SodaStream says it isn't winning over enough new customers in the U.S. and reported preliminary sales that fell short of Wall Street expectations.
The company's stock tumbled 21 percent to $21.90 in afternoon trading. Over the past year, its stock has lost more than half its value.
CEO Daniel Birnbaum said Tuesday that the Israeli company's U.S. business underperformed in the third quarter because of lower-than-expected demand for its soda makers and flavors. While it successfully established a base of repeat users in the U.S., Birnbaum said SodaStream isn't attracting new users at the rate the company would like.

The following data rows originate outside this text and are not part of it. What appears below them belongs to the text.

Section converge.
Context `{FleetCore} {OS : HashOrder string} {OZ : HashOrder Z} {OB : HashOrder bytes} {OI : HashOrder SpiffeId}.
Context {D F W V G R A T S Ev C : Type}.
Context `{ContainerdServices D} `{FileSystem F} `{Directories F} `{Shell W} `{NetGuard G}
  `{SrcIdentityRegistry R} `{AttestationRegistrar A} `{!KernelMap T Z (list PodNetCounters)} `{Clock C}.
Context {RD RL PT : Type} `{!KernelMap RD Z bytes} `{!KernelMap RL bytes Z} `{!KernelMap PT bytes bytes}.
Context `{Policy.PolicyCompiler}.
Context (vmm : string → VmmClient V).
Context (to_vec : Json → result string bytes).
Context (file_read : F → string → result string bytes) (blake3 : bytes → bytes).
Context (wire_from_bytes : bytes → result string DelegatedSigningKey)
        (request_delegated_key : DelegatedKeyRequest → M AgentError S DelegatedKeyResponse).
Context (report_pod_events : list PodEvent → M string Ev unit).
Context (cfg : ManagerConfig) (loop_cfg : ProbeLoopConfig).
Context (node_name : string).
#[local] Abbreviation Manager := (WorkloadManager (D := D) (F := F) (W := W) (V := V) (G := G) (R := R) (A := A) (T := T)
  (S := S) (Ev := Ev) (C := C)).
#[local] Abbreviation State := (NodeState (D := D) (F := F) (W := W) (V := V) (G := G) (R := R) (A := A) (T := T)
  (S := S) (Ev := Ev) (C := C) (RD := RD) (RL := RL) (PT := PT)).
#[local] Abbreviation node_step := (node_step vmm to_vec file_read blake3 wire_from_bytes request_delegated_key
  report_pod_events cfg loop_cfg node_name).
#[local] Abbreviation node_run := (node_run vmm to_vec file_read blake3 wire_from_bytes request_delegated_key
  report_pod_events cfg loop_cfg node_name).
#[local] Abbreviation do_action := (do_action vmm to_vec file_read blake3 wire_from_bytes request_delegated_key
  report_pod_events cfg).
#[local] Abbreviation act := (act vmm to_vec file_read blake3 wire_from_bytes request_delegated_key report_pod_events cfg).
#[local] Abbreviation start_pod := (start_pod vmm to_vec file_read blake3 wire_from_bytes request_delegated_key cfg).
Implicit Types (n : State) (m : Manager) (pods : gmap string Pod) (specs failed : list (WorkloadSpec PodSpec)).

(** ** What a run may leave without a pod *)

(** The workload [w] has, or may get, its pod under [id]: an active one when the
    frame arrives, or that of an assignment. *)
Definition names specs pods (id w : string) : Prop :=
  (∃ p, pods !! id = Some p ∧ active p ∧ p.(workload_id) = w) ∨
  ∃ s ps, s ∈ specs ∧ s.(spec_pod_spec) = Some ps ∧ pod_id_of s ps = id ∧ s.(spec_workload_id) = w.
(** An assignment of another workload is booted under a pod id of [w]: [add_pod]
    inserts it over the pod that is there. *)
Definition contested specs pods (w : string) : Prop :=
  ∃ s ps, s ∈ (reconcile specs pods).(to_boot) ∧ s.(spec_pod_spec) = Some ps ∧
    s.(spec_workload_id) ≠ w ∧ names specs pods (pod_id_of s ps) w.

(** The boots that fail along a run. *)
Definition step_failed n (e : node_event) : list (WorkloadSpec PodSpec) :=
  match e, n.(todo) with
  | ScheduleStep, BootStart spec :: _ => if is_ok (start_pod spec n.(manager)).1 then [] else [spec]
  | _, _ => []
  end.
Fixpoint boots_failed n (es : list node_event) : list (WorkloadSpec PodSpec) :=
  match es with
  | [] => []
  | e :: es => match node_step n e with
               | Some (_, n1) => step_failed n e ++ boots_failed n1 es
               | None => []
               end
  end.

(** ** The workloads on their way *)

Definition evicts (b : action) : option string :=
  match b with
  | EvictBegin id | EvictUnprobe id _ _ | EvictStop id _ _ | EvictRemove id => Some id
  | _ => None
  end.
(** A specification whose boot is still to come, or whose pod is to be recorded. *)
Definition booting (work : list action) (spec : WorkloadSpec PodSpec) : Prop :=
  BootStart spec ∈ work ∨ ∃ p, BootAdd spec p ∈ work.
Definition hosted pods (w : string) : Prop := ∃ id p, pods !! id = Some p ∧ active p ∧ p.(workload_id) = w.

(** The evictions of a frame come before its boots. *)
Definition evictions_first (work : list action) : Prop :=
  ∃ es bs, work = es ++ bs ∧ Forall (λ b, evicts b ≠ None) es ∧ Forall (λ b, evicts b = None) bs.

(** [pods0] are the pods the frame found. *)
Record provides specs (pods0 : gmap string Pod) failed (work : list action) pods : Prop := mkProvides {
  pv_order : evictions_first work;
  pv_names id p : pods !! id = Some p → active p → names specs pods0 id p.(workload_id);
  pv_start spec : BootStart spec ∈ work → spec ∈ (reconcile specs pods0).(to_boot);
  pv_add spec p : BootAdd spec p ∈ work →
    spec ∈ (reconcile specs pods0).(to_boot) ∧ spec.(spec_pod_spec) = Some p.(st_pod_spec);
  pv_evict b id p spec : b ∈ work → evicts b = Some id → pods !! id = Some p → spec ∈ specs →
    p.(workload_id) ≠ spec.(spec_workload_id);
  pv_specs spec : spec ∈ specs →
    hosted pods spec.(spec_workload_id) ∨ booting work spec ∨ spec ∈ failed ∨ contested specs pods0 spec.(spec_workload_id);
}.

"We are very disappointed in our recent performance," Birnbaum said in the report. "Our U.S. business underperformed due to lower than expected demand for our soda makers and flavors which was the primary driver of the overall shortfall in the third quarter. While we were successful over the last few years in establishing a solid base of repeat users in the U.S., we have not succeeded in attracting new consumers to our home carbonation system at the rate we believe should be achieved. The third quarter results are a clear indication that we must alter our course and improve our execution across the board. We have already begun a strategic shift of the SodaStream brand towards health & wellness, primarily in the U.S., where we believe this message will resonate more strongly with consumers. In addition, we are developing a comprehensive growth plan for the Company that will encompass Marketing, Product and Innovation, Distribution, Operations and Organization. We intend to share more specifics around our growth plan when we report third quarter results later this month."

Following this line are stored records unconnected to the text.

(** A stop that succeeds gives the pod's network back. *)
Lemma evict_stop_network id rt h m next m' :
  do_action (EvictStop id rt h) m = (Ok next, m') →
  m'.(pod_manager) = m.(pod_manager) ∧ network_released id m m'.
Proof.
  unfold Node.do_action. intros (t & m1 & E1 & Hrun)%M_bind_ok.
  eapply (keeps_run tables) in E1; [|unfold now; keeps]. apply M_bind_ok in Hrun as (u2 & m2 & E2 & Hrun).
  eapply (keeps_run tables) in E2; [|keeps]. apply M_bind_ok in Hrun as (u3 & m3 & E3%(keeps_run tables) & Hrun); [|apply stop_pod_keeps].
  apply M_bind_ok in Hrun as (u4 & m4 & E4 & Hrun). apply M_bind_ok in Hrun as (u5 & m5 & E5 & [= _ <-]).
  eapply (keeps_run tables) in E5; [|unfold on_mfiles; keeps].
  destruct (release_network_run id rt m3) as (m4' & Hr & Hp4 & _ & _ & _ & Hi4 & Ha4 & Hs4). rewrite E4 in Hr. injection Hr as _ <-.
  rewrite E2, E1 in E3. injection E3 as Hp3 _ Hi3 Ha3 Hs3. injection E5 as Hp5 _ Hi5 Ha5 Hs5.
  split; [congruence|]. split; [congruence|]. split; [by rewrite Ha5, Ha4, Hi3, Ha3|]. intros ip. unfold source_identity.
  rewrite Hs5, Hs4, Hi3, Hs3. destruct (pod_source_ips m !! id) as [ip0|]; [|by left].
  destruct (src_identity m) as [r0|]; [|by left]. cbn. rewrite unregister_clears. destruct (decide (ip0 = ip)) as [->|]; [by right|by left].
Qed.

(** The other actions of an eviction leave the network alone. *)
Lemma evict_network a m next m' :
  act a m = (next, m') →
  match a with EvictStop _ _ _ | BootStart _ | BootAdd _ _ => True | _ => network m' = network m end.
Proof.
  unfold Node.act. destruct (do_action a m) as [r m1] eqn:Hrun. intros Heq.
  assert (m' = m1) as -> by (by destruct r; injection Heq as _ <-). clear Heq.
  destruct a as [id|id rt h| |id| | |id probe_set now_ms]; try done; eapply (keeps_run network); try exact Hrun; cbn [Node.do_action]; keeps.
Qed.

"We have a strong balance sheet and are well positioned with ample liquidity to invest in the areas of our business that we believe will fuel profitable growth in the years ahead," he continued. "Despite our current challenges, we continue to be very confident in our business model and the global prospects for SodaStream. We firmly believe that our actions to shift the brand and improve execution will strengthen our leadership position in the home carbonation category and deliver enhanced shareholder value."
SodaStream International said revenue for the third quarter is expected to be about $125 million. That's down from $144.6 million a year ago, and below the $153.6 million analysts expected, according to FactSet. The company is scheduled to report final results for the period Oct. 29.
Birnbaum says the company has shifted its focus to play up SodaStream's "health and wellness" benefits.
SodaStream has touted its machines as a cheaper, more environmentally friendly alternative to buying bottled or canned drinks such as Coke and Pepsi. It has been trying to make a splash in the U.S. and advertised in the last two Super Bowls, with the latest commercial featuring actress Scarlett Johansson. Although the machines are in just 1 percent of U.S. homes, the company has noted it's in as many as 25 percent of homes in Sweden.
Depending on the model, SodaStream machines cost between $80 and $130 and are powered by CO2 cartridges, which cost about $30 and need to be replaced after a certain number of uses. Customers who bring back used canisters can get a discount on a refill.
SodaStream's machines will soon face some formidable competition, however.
Keurig Green Mountain, which is known for its single-serve coffee makers, is expected to introduce a machine for cold drinks in coming months. Earlier this year, Coca-Cola Co. announced it was buying a stake in Keurig and that it would make some of its well-known beverage brands available for the "Keurig Cold."